À Procura de Alaska: uma tragédia anunciada

«À Procura de Alaska» chega à HBO Portugal hoje, 19 de outubro. 

Quando é atirado para o “vazio”, Miles Halter (Charlie Plummer) partilha com o espectador uma das suas fragilidades: apesar de ser obcecado com últimas frases de pessoas conhecidas antes de morrerem, é péssimo a idealizar a sua.

Porque, embora «À Procura de Alaska» se desenvolva a um ritmo fluído e fortemente apoiado pelo estilo literário, sobretudo ao nível do argumento adulto e longo, pouco habitual entre adolescentes, a vida não tem a criatividade de um livro. E este fosso entre uma história pensada ao pormenor de cada palavra com a iminência da deceção perante o risco presente da morte, molda as personagens e o que esperamos delas.

Mas nem só de tragédia vive a mais recente aposta da HBO.

É caso para dizer, adaptando: quer não quer ser de nicho, não lhe vista a pele. Josh Schwartz (uma das mentes por detrás de «The O.C», «Chuck» e «Gossip Girl») e Stephanie Savage, os criadores por detrás desta adaptação do livro de John Green com mesmo nome, criam uma série à medida de quem leu a obra original, publicada em 2005, ao mesmo tempo que piscam o olho a quem tem devorado dramas juvenis como «Por Treze Razões» ou «Sex Education».

Miles Halter é o protagonista e narrador desta história. Numa escola nova, fora da sua zona de conforto e perante os desafios e experiências próprios da adolescência, tenta encontrar o seu “grande talvez”. O épico prometido por um qualquer poeta francês às portas da morte, na dúvida do que vem depois do fim; as frases antes do último suspiro são, aliás, uma das relíquias que Miles mais gosta de partilhar. Será este “grande talvez” Alaska (Kristine Froseth), a jovem aventureira e misteriosa que integra o seu grupo de amigos?
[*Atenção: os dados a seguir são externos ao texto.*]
(* ===== verification/Logex.v ===== *)
(** * A small concrete file system state

    One process, a cache whose buffer 0 holds block 100 (clean, pinned by
    the log, or held), an empty on-disk log that starts at block 2.  The
    theorems of [Bio] and [Log] are applied to it. *)

From S2P Require Import Prelude.
From S2P Require Import Mach.
From S2P Require Import Spinlock.
From S2P Require Import Kalloc.
From S2P Require Import Vm.
From S2P Require Import Proc.
From S2P Require Import Kstate.
From S2P Require Import Sleeplock.
From S2P Require Import Bio.
From S2P Require Import Log.

#[export] Instance patience1 : Patience := {| patience := 1 |}.

Definition sevens : list Z := replicate 1024 7.
Definition disk1 : disk := Disk {[ 2 := zero_block; 100 := zero_block ]} [].
Definition no_buf : buf := Buf false false 0 0 0 [].
Definition buf1 (r : Z) (d : list Z) : buf := Buf true false ROOTDEV 100 r d.
Definition log1 (n out : Z) (bs : list Z) : log := Log 2 out false ROOTDEV 0 n bs.
Definition sb1 : superblock := Superblock FSMAGIC 2000 1954 200 31 2 33 46.

Definition cons1 : console := Console (replicate 128 0) 0 0 0.
Definition uart1 : uart := Uart false true [] [].

Definition kern1 (b : buf) (sl : gmap Z sleeplock) (l : log) : kern :=
  Kern Example.machine sl (b :: replicate 29 no_buf) (seq 0 30) disk1 l sb1 [] [] ∅ cons1 uart1 (replicate 10 false) false.

Lemma ready1 : ready 0 1 Example.machine.
Proof.
  split; [apply Example.locks0_ok|]. split; [reflexivity|]. split; [reflexivity|].
  eexists _, _. split; [reflexivity|]. split; [reflexivity|]. split; reflexivity.
Qed.

Lemma bufs1 b sl l k b' : bufs (kern1 b sl l) !! k = Some b' -> (k = 0%nat /\ b' = b) \/ ((0 < k < 30)%nat /\ b' = no_buf).
Proof.
  destruct k as [|k]; [intros [= ->]; now left|]. intros H. change (replicate 29 no_buf !! k = Some b') in H. apply lookup_replicate in H as [-> H]. right. split; [lia|done].
Qed.

Lemma binv1 H Pn b sl l :
  (H = [] \/ H = [0%nat]) -> (Pn = [] \/ Pn = [0%nat]) ->
  b_valid b = true -> b_dev b = ROOTDEV ->
  b_refcnt b = one (bool_decide (0%nat ∈ H)) + one (bool_decide (0%nat ∈ Pn)) ->
  (H = [] -> Pn = [] -> b_data b = dread disk1 (b_blockno b)) ->
  sl = (if bool_decide (0%nat ∈ H) then {[ 0 := Sleeplock true 1 ]} else ∅) ->
  binv 1 H Pn (kern1 b sl l).
Proof.
  intros HH HP Hv Hd Hr Hc Hsl.
  assert (forall k, (0 < k)%nat -> ~ k ∈ H /\ ~ k ∈ Pn) as Hn.
  { intros k Hk. destruct HH as [-> | ->], HP as [-> | ->]; rewrite ?list_elem_of_singleton, ?elem_of_nil; split; lia || tauto. }
  constructor; try done.
  - destruct HH as [-> | ->]; [constructor|apply NoDup_singleton].
  - destruct HP as [-> | ->]; [constructor|apply NoDup_singleton].
  - intros k b' Hb. apply bufs1 in Hb as [[-> ->]|[Hk ->]]; [done|]. destruct (Hn k) as [N1 N2]; [lia|].
    rewrite !bool_decide_eq_false_2 by done. done.
  - intros k Hk. unfold getsl. simpl. rewrite Hsl. destruct (decide (k = 0)%nat) as [->|Hne].
    + change (buf_lock 0) with 0. destruct (bool_decide (0%nat ∈ H)); reflexivity.
    + rewrite (bool_decide_eq_false_2 (k ∈ H)) by (apply Hn; lia).
      destruct (bool_decide (0%nat ∈ H)); [|done]. rewrite lookup_singleton_ne by (unfold buf_lock; lia). done.
  - intros k b' Hb Hin. apply bufs1 in Hb as [[-> ->]|[Hk ->]]; [done|]. destruct (Hn k); [lia|tauto].
  - intros k b' Hb Hin. apply bufs1 in Hb as [[-> ->]|[Hk ->]]; [done|discriminate Hin].
  - intros k Hin. destruct (decide (0 < k)%nat) as [Hk|Hk]; [destruct (Hn k); tauto|lia].
  - intros k j bk bj Hk Hj. apply bufs1 in Hk as [[-> ->]|[Hk ->]], Hj as [[-> ->]|[Hj ->]]; try done.
  - intros k b' Hb N1 N2 Hvb. apply bufs1 in Hb as [[-> ->]|[Hk ->]]; [|discriminate Hvb]. apply Hc.
    + destruct HH as [-> | ->]; [done|]. exfalso. apply N1. left.
    + destruct HP as [-> | ->]; [done|]. exfalso. apply N2. left.
Qed.

(** Nothing held, nothing pinned. *)
Definition idle : kern := kern1 (buf1 0 zero_block) ∅ (log1 0 0 (replicate 30 0)).
Lemma idle_inv : binv 1 [] [] idle.
Proof. apply binv1; auto. Qed.

Lemma bread_coherent_witness :
  wp (bread ROOTDEV 5) (fun k s' => (exists b, bufs s' !! k = Some b /\ b_blockno b = 5 /\ b_data b = bview idle 5)) idle.
Proof.
  eapply wp_mono; [apply (bread_coherent 0 1 [] [] idle 5); [apply ready1|apply idle_inv|right; simpl; lia|]|].
  - intros k b Hk. now apply not_elem_of_nil in Hk.
  - intros k s' (_ & _ & _ & (b & H1 & H2 & _ & H3) & _). exists b. auto.
Defined.

Lemma bwrite_bread_witness :
  wp (let! k := bread ROOTDEV 100 in
      do! updbuf k (set_b_data sevens);
      do! bwrite k;
      do! brelse k;
      bread ROOTDEV 100)
    (fun k s' => dread (dsk s') 100 = sevens) idle.
Proof.
  eapply wp_mono; [apply (bwrite_bread 0 1 idle 100 sevens); [apply ready1|apply idle_inv]|].
  intros k s' (_ & _ & H & _). exact H.
Defined.

(** Every buffer pinned: thirty blocks in one transaction. *)
Definition full : kern :=
  Kern Example.machine ∅ ((fun i => Buf true false ROOTDEV (100 + Z.of_nat i) 1 zero_block) <$> seq 0 30)
    (seq 0 30) disk1 (log1 30 1 (replicate 30 0)) sb1 [] [] ∅ cons1 uart1 (replicate 10 false) false.
Lemma bget_no_buffers_witness : bget ROOTDEV 3 full = Panic "bget: no buffers".
Proof.
  apply bget_no_buffers; [apply Example.locks0_ok|reflexivity|].
  intros i Hi. apply elem_of_seq in Hi. exists (Buf true false ROOTDEV (100 + Z.of_nat i) 1 zero_block).
  split; [unfold full, bufs; rewrite list_lookup_fmap, lookup_seq_lt by lia; reflexivity|]. split; [|discriminate].
  unfold is_block. simpl. apply Z.eqb_neq. lia.
Defined.

(** A transaction that wrote sevens to block 100. *)
Definition writing : kern := kern1 (buf1 1 sevens) ∅ (log1 1 1 (100 :: replicate 29 0)).
Lemma writing_inv : linv 0 1 2 [100] [100] [0%nat] writing.
Proof.
  constructor; try done.
  - intros [|j] blk Hj; [now injection Hj as <-|discriminate Hj].
  - apply binv1; auto; try done.
  - split; [done|]. intros [|j] k blk Hk Hb; [|discriminate Hk].
    injection Hk as <-. injection Hb as <-. eexists. split; reflexivity.
  - apply ready1.
Qed.
Lemma writing_ok : bs_ok 2 [100].
Proof.
  split; [apply NoDup_singleton|]. simpl. split; [lia|]. split; [lia|]. split; [lia|].
  intros blk Hb. apply list_elem_of_singleton in Hb as ->. lia.
Qed.

Lemma commit_crash_safe_witness :
  wp commit (fun _ s' => dread (dsk s') 100 = sevens /\ dread (dsk s') 50 = zero_block) writing.
Proof.
  eapply wp_mono; [apply (commit_crash_safe 0 1 2 [100] [0%nat] writing);
    [apply writing_inv|apply writing_ok|discriminate|vm_compute; reflexivity|vm_compute; reflexivity]|].
  intros _ s' (_ & H & _). split; rewrite H by lia; vm_compute; reflexivity.
Defined.

Lemma end_op_commits_witness :
  wp end_op (fun _ s' => l_outstanding (lg s') = 0 /\ dread (dsk s') 100 = sevens) writing.
Proof.
  eapply wp_mono; [apply (end_op_commits 0 1 2 [100] [0%nat] writing);
    [apply writing_inv|apply writing_ok|reflexivity|simpl; lia|simpl; lia]|].
  intros [] s' H. change (decide (l_outstanding (lg writing) = 1)) with (decide (1 = 1)) in H.
  destruct (decide (1 = 1)) as [_|Hne]; [|done].
  destruct H as (_ & H1 & _ & _ & H2). split; [done|]. rewrite H2 by lia. vm_compute. reflexivity.
Defined.

(** Block 100 held, changed, and not yet in the transaction. *)
Definition changed : kern := kern1 (buf1 1 sevens) {[ 0 := Sleeplock true 1 ]} (log1 0 1 (replicate 30 0)).
Lemma changed_inv : tinv 0 1 2 [] [0%nat] [] changed.
Proof.
  constructor; try done.
  - apply binv1; auto; try done.
  - apply ready1.
Qed.
Lemma log_write_absorbs_witness :
  wp (log_write 0) (fun _ s' => exists Pn', 0%nat ∈ Pn' /\ tinv 0 1 2 [100] [0%nat] Pn' s') changed.
Proof.
  eapply wp_mono; [apply (log_write_absorbs 0 1 2 [] [0%nat] [] changed 0 (buf1 1 sevens));
    [apply changed_inv|left|reflexivity|simpl; lia|constructor|simpl; lia|]|].
  - intros v Hv. apply list_elem_of_singleton in Hv as ->. simpl. lia.
  - intros _ s' (_ & _ & _ & H & _). exact H.
Defined.

Lemma begin_op_reserves_witness : wp begin_op (fun _ s' => reserved s') idle.
Proof.
  eapply wp_mono; [apply (begin_op_reserves 0 1 idle); [apply ready1|split; simpl; lia|reflexivity|simpl; lia]|].
  intros _ s' [H _]. exact H.
Defined.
Numa linguagem adulta e “literária”, os jovens do secundário têm, a espaços, conversas bastante elaboradas e pouco comuns na idade, algo que destoa do habitual argumento da televisão juvenil. Tal acontece num esforço por preservar o ambiente criado do livro original, muito introspetivo e assente em questões existenciais fortes, que marcam o rumo das personagens centrais.

Por entre os seus pensamentos ensurdecedores, encontra-se a descoberta do primeiro amor, dos que surgem entretanto, e de um futuro que está cada vez mais perto. Ou do passado que teima em não permitir que esse passo se dê com firmeza. Entre os momentos de sofrimento e de euforia, encontra-se a dúvida que, em maior ou menor escala, marca o crescimento de toda a gente.

O final anuncia-se trágico desde o primeiro momento, ainda que com muitos pontos de interrogação. Além da forte componente narrativa, de ambientação muito próxima da literária, como já referido, «À Procura de Alaska» reúne os ingredientes-tipo que se esperam de uma série do género: romance, bullying, intriga e muita incompreensão. Desenhada para não desagradar aos fãs de Green, promete arrecadar também alguns adeptos entre os espetadores mais céticos. Já o elenco jovem tem qualidade, merecendo ainda destaque Timothy Simons («Veep») e Ron Cephas Jones («This is Us»).